Record install := mkInstall { in_pointer : option Active; in_payloads : gmap string node }.
Definition set_pointer (a : Active) (st : install) : install := mkInstall (Some a) (in_payloads st).
Definition set_payload (v : string) (n : node) (st : install) : install := mkInstall (in_pointer st) (<[v := n]> (in_payloads st)).
Definition drop_payload (v : string) (st : install) : install := mkInstall (in_pointer st) (delete v (in_payloads st)).

Record io := mkIO { io_lock : bool; io_mkdir : bool; io_promote : bool; io_keeps : bool; io_write : bool }.
Definition io_ok : io := mkIO true true true true true.

Inductive launcher_error :=
| PointerError | SchemaError | DescriptorInvalid | PayloadMissing | PayloadNotRegular | PayloadUnreadable | PayloadCorrupt | PayloadStartFailed
| CurrentPayload (e : launcher_error) | PreviousPayload (e : launcher_error) | NoFallback (e : launcher_error)
| StartRecovery (e : launcher_error) | RestoreFailed (e : launcher_error)
| LockBusy | PointerChanged | SequenceRollback | DifferentPayload | NoPrevious | PreviousHeld | NotOlder | DiskError.

(** [Reason]: the wrapped cause decides; recovery after a failed start keeps
    only that the start failed. *)
Fixpoint Reason (e : launcher_error) : string :=
  match e with
  | PayloadMissing => "payload-missing" | PayloadNotRegular => "payload-not-regular" | PayloadCorrupt => "payload-corrupt"
  | PayloadUnreadable => "payload-unreadable" | DescriptorInvalid => "descriptor-invalid"
  | PayloadStartFailed | StartRecovery _ => "payload-start-failed"
  | CurrentPayload e | PreviousPayload e | NoFallback e | RestoreFailed e => Reason e
  | _ => "pointer-unreadable"
  end.

Definition ActiveSchema : Z := 1.
Definition maxPayloadBytes : Z := 256 * 2 ^ 20.

(** [PayloadPath]: the version is the path. *)
Definition payload_path (version : string) : result string launcher_error :=
  if IsCanonicalReleaseVersion version then Ok version else Err DescriptorInvalid.

Definition validateDescriptorShape (d : Descriptor) : option launcher_error :=
  refuse (negb (IsCanonicalReleaseVersion (d_Version d)) || (d_Sequence d =? 0) || negb (str_len (d_SHA256 d) =? 64)
          || negb (String.eqb (ToLower (d_SHA256 d)) (d_SHA256 d))) DescriptorInvalid andalso
  refuse (negb (str_forall ishex (d_SHA256 d))) DescriptorInvalid.

Definition fileHash (bytes : string) : result string launcher_error :=
  if maxPayloadBytes <? str_len bytes then Err PayloadCorrupt else Ok (sha256_hex bytes).

Definition file_matches (bytes : string) (d : Descriptor) : option launcher_error :=
  match fileHash bytes with Err e => Some e | Ok sum => refuse (negb (String.eqb sum (d_SHA256 d))) PayloadCorrupt end.

Definition validateDescriptor (st : install) (d : Descriptor) : option launcher_error :=
  validateDescriptorShape d andalso
  match in_payloads st !! d_Version d with
  | None | Some EmptyDir => Some PayloadMissing
  | Some NotRegular | Some Linked => Some PayloadNotRegular
  | Some Unreadable => Some PayloadUnreadable
  | Some (Regular bytes) => file_matches bytes d
  end.
Definition VerifyPayload : install -> Descriptor -> option launcher_error := validateDescriptor.

Definition opt_check {E} (f : Descriptor -> option E) (d : option Descriptor) : option E := match d with Some d => f d | None => None end.

Definition Read (st : install) : result Active launcher_error :=
  match in_pointer st with
  | None => Err PointerError
  | Some a =>
      match refuse (negb (ac_Schema a =? ActiveSchema)) SchemaError andalso
            validateDescriptorShape (ac_Current a) andalso
            opt_check validateDescriptorShape (ac_Previous a) andalso
            opt_check validateDescriptorShape (ac_RollbackHold a) with
      | Some e => Err e
      | None => Ok a
      end
  end.

Definition samePayload (a b : Descriptor) : bool := String.eqb (d_Version a) (d_Version b) && String.eqb (d_SHA256 a) (d_SHA256 b).
Definition held (a : Active) (d : Descriptor) : bool := match ac_RollbackHold a with Some h => samePayload d h | None => false end.

Definition validateCurrent (st : install) (a : Active) : option launcher_error :=
  refuse (negb (ac_Schema a =? ActiveSchema)) SchemaError andalso
  option_map CurrentPayload (validateDescriptor st (ac_Current a)).

Definition Validate (st : install) (a : Active) : option launcher_error :=
  validateCurrent st a andalso
  match ac_Previous a with
  | Some p => if held a p then None else option_map PreviousPayload (validateDescriptor st p)
  | None => None
  end.

Definition Load (st : install) : result Active launcher_error :=
  match Read st with
  | Err e => Err e
  | Ok a => match validateCurrent st a with Some e => Err e | None => Ok a end
  end.

(** [Write]: validated, then replaced in one step or not at all. *)
Definition Write (x : io) (a : Active) (st : install) : install * option launcher_error :=
  match Validate st a with
  | Some e => (st, Some e)
  | None => if io_write x then (set_pointer a st, None) else (st, Some DiskError)
  end.

(** ** Choosing what to run *)

Record Resolution := mkResolution {
  rs_Descriptor : Descriptor; rs_Recovered : bool; rs_FailedVersion : string; rs_FailedReason : string;
  rs_Healed : bool; rs_HealError : option launcher_error }.

(** [disk] is what the launcher finds once it holds the install's lock. *)
Definition heal (x : io) (seen : Active) (candidate : Descriptor) (disk : install) : install * (bool * option launcher_error) :=
  if negb (io_lock x) then (disk, (false, Some LockBusy))
  else match Read disk with
  | Err e => (disk, (false, Some e))
  | Ok fresh =>
      if negb (bool_decide (ac_Current fresh = ac_Current seen)) then (disk, (false, Some PointerChanged))
      else match Write x (mkActive ActiveSchema candidate None (Some (ac_Current seen))) disk with
      | (disk, Some e) => (disk, (false, Some e))
      | (disk, None) => (disk, (true, None))
      end
  end.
☆ ☆ ☆
- Exercise aim -
Note each line of the material holding "what" and copy it out.

- The answer -
(** ** Choosing what to run *)
(** [disk] is what the launcher finds once it holds the install's lock. *)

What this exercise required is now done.